U.S. Chargé d'Affaires to Indonesia
- In office June 15, 2025 – June 30, 2026
- President: Donald Trump
- Preceded by: Kamala Shirin Lakhdhir
- Succeeded by: Joy Michiko Sakurai

Personal details
- Born: Peter Mark Haymond Seattle, U.S.
- Education: Brigham Young University (B.A.) Fletcher School of Law and Diplomacy (M.A.L.D., Ph.D.)

= Peter Haymond =

American diplomat

Peter Mark Haymond is an American diplomat who served as the United States Ambassador to Laos from February 2020 to September 2023. He had served as the United States Chargé d'affaires to Indonesia from June 2025 to June 2026.
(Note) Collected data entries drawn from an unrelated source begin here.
(** * gpt-cli: command dispatch and session persistence

    A shallow embedding of [src/lib/command.ts], [src/lib/session.ts] and
    [src/lib/model.ts], followed by the properties of the command
    classifier, the dispatcher, the session store and the model table.

    Conventions of the embedding.
    - A JavaScript string is a [string]: one [ascii] per code unit, which
      covers the code units 0..255.
    - An [async] function is a computation in the monad [M] below: it
      threads the [World] (session directory, clock, terminal, settings of
      the command line) and ends by returning, by throwing or by leaving
      the process.
    - [JSON.stringify] followed by [JSON.parse] is the identity on the
      records the store writes, so a session file holds either such a
      record or text that [JSON.parse] rejects. *)

From Stdlib Require Import ZArith QArith Ascii String List Bool Lia.
From stdpp Require Import base tactics option list strings pretty.

Local Open Scope Z_scope.

(* ===================================================================== *)
(** * Part I: definitions *)
(* ===================================================================== *)

(** ** JavaScript string primitives used by the sources *)

Module Js.

(** White space and line terminators among the code units 0..255: the
    characters matched by [\s] and stripped by [String.prototype.trim]. *)
Definition isWhitespace (c : ascii) : bool :=
  match c with
  | "009" | "010" | "011" | "012" | "013" | " " | "160" => true
  | _ => false
  end%char.

Fixpoint trimStart (s : string) : string :=
  match s with
  | EmptyString => EmptyString
  | String c s' => if isWhitespace c then trimStart s' else s
  end.
(** * Septentrio exporter: the SBF stream handler, the block decoder and the
      station supervisor of [main.go], embedded and verified.

    The Go program reads a TCP byte stream, looks for the two sync
    characters, reads an 8-byte SBF header, reads the payload and hands it to
    [parseBlock], which sets Prometheus gauges.  Here

    - a connection's byte stream is the finite [list byte] that arrives before
      the first read error (end of stream);
    - a gauge update [g.WithLabelValues(station).Set(v)] is a [Sample];
    - Go run-time panics (index or slice out of range) are [None] in
      [parseBlock] and the exit status [Panic] in [handleStream];
    - gauge values are [Z]: every [float64] the program builds is an integer
      of magnitude below [2^53] (a [uint8], an [int8], a [uint32], or a
      [uint32] times [2^20]), so the conversion and the two multiplications
      by 1024 are exact. *)

From Stdlib Require Import String.
From Stdlib Require Import ZArith List Bool Lia Arith PeanoNat.
From Stdlib Require Import Init.Byte Strings.Byte.
Import ListNotations.

Local Open Scope Z_scope.

(** ** Machine integers *)

Module GoInt.

(** [uintN(b)] for a byte [b]. *)
Definition u8 (b : byte) : Z := Z.of_N (Byte.to_N b).

(** [int8(b)]: the same eight bits read in two's complement. *)
Definition int8 (b : byte) : Z :=
  if u8 b <? 128 then u8 b else u8 b - 256.

(** [a - b] on [uint32]. *)
Definition sub32 (a b : Z) : Z := (a - b) mod 2 ^ 32.

(** [float64(x)] for an integer [x]; exact on every value the program
    converts. *)
Definition float64 (x : Z) : Z := x.

(** [b[i]]; [None] is the run-time panic of an index out of range. *)
Definition index (b : list byte) (i : nat) : option byte := nth_error b i.

(** [b[lo:hi]] on a slice whose capacity is its length. *)
Definition slice (b : list byte) (lo hi : nat) : option (list byte) :=
  if ((lo <=? hi) && (hi <=? length b))%nat
  then Some (firstn (hi - lo) (skipn lo b))
  else None.

(** [binary.LittleEndian.Uint16]. *)
Definition Uint16 (b : list byte) : option Z :=
  match b with
  | b0 :: b1 :: _ => Some (Z.lor (u8 b0) (Z.shiftl (u8 b1) 8))
  | _ => None
  end.

(** [binary.LittleEndian.Uint32]. *)
Definition Uint32 (b : list byte) : option Z :=
  match b with
  | b0 :: b1 :: b2 :: b3 :: _ =>
      Some (Z.lor (Z.lor (Z.lor (u8 b0) (Z.shiftl (u8 b1) 8))
                         (Z.shiftl (u8 b2) 16))
                  (Z.shiftl (u8 b3) 24))
  | _ => None
  end.

End GoInt.
Import GoInt.

(** Sequencing of operations that may panic. *)
Definition bind {A B : Type} (m : option A) (k : A -> option B) : option B :=
  match m with
  | Some a => k a
  | None => None
  end.

Notation "x <- m ;; k" := (bind m (fun x => k))
  (at level 61, m at next level, right associativity).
== Early life and education ==

Haymond earned a Bachelor of Arts from Brigham Young University and a Master of Arts in Law and Diplomacy and Doctor of Philosophy from the Fletcher School of Law and Diplomacy at Tufts University.

== Career ==

Haymond is a career member of the Senior Foreign Service, class of Minister-Counselor, joining the Foreign Service in 1991. Previous posts include being Director of the State Department's Office of Chinese and Mongolian Affairs, Consul General at the United States Consulate in Chengdu, China, and Deputy Chief of Mission at the United States Embassy in Vientiane, Laos. He also served as Division Chief in the Office of Energy and Commodities in the Bureau of Economic and Energy Affairs at the Department of State, and as Arabian Peninsula Officer in the Office of the Counterterrorism Coordinator. He recently served as Chargé d’Affaires at the United States Embassy in Bangkok, Thailand.

On September 3, 2019, President Trump nominated Haymond to be the next United States Ambassador to Laos. His nomination was sent to the United States Senate on September 9, 2019. He appeared before the Foreign Relations Committee on October 31, 2019. On December 19, 2019, his nomination was confirmed in the Senate by voice vote. He was sworn in on January 15, 2020, and presented his credentials to Laotian President Bounnhang Vorachit in Vientiane on February 7, 2020.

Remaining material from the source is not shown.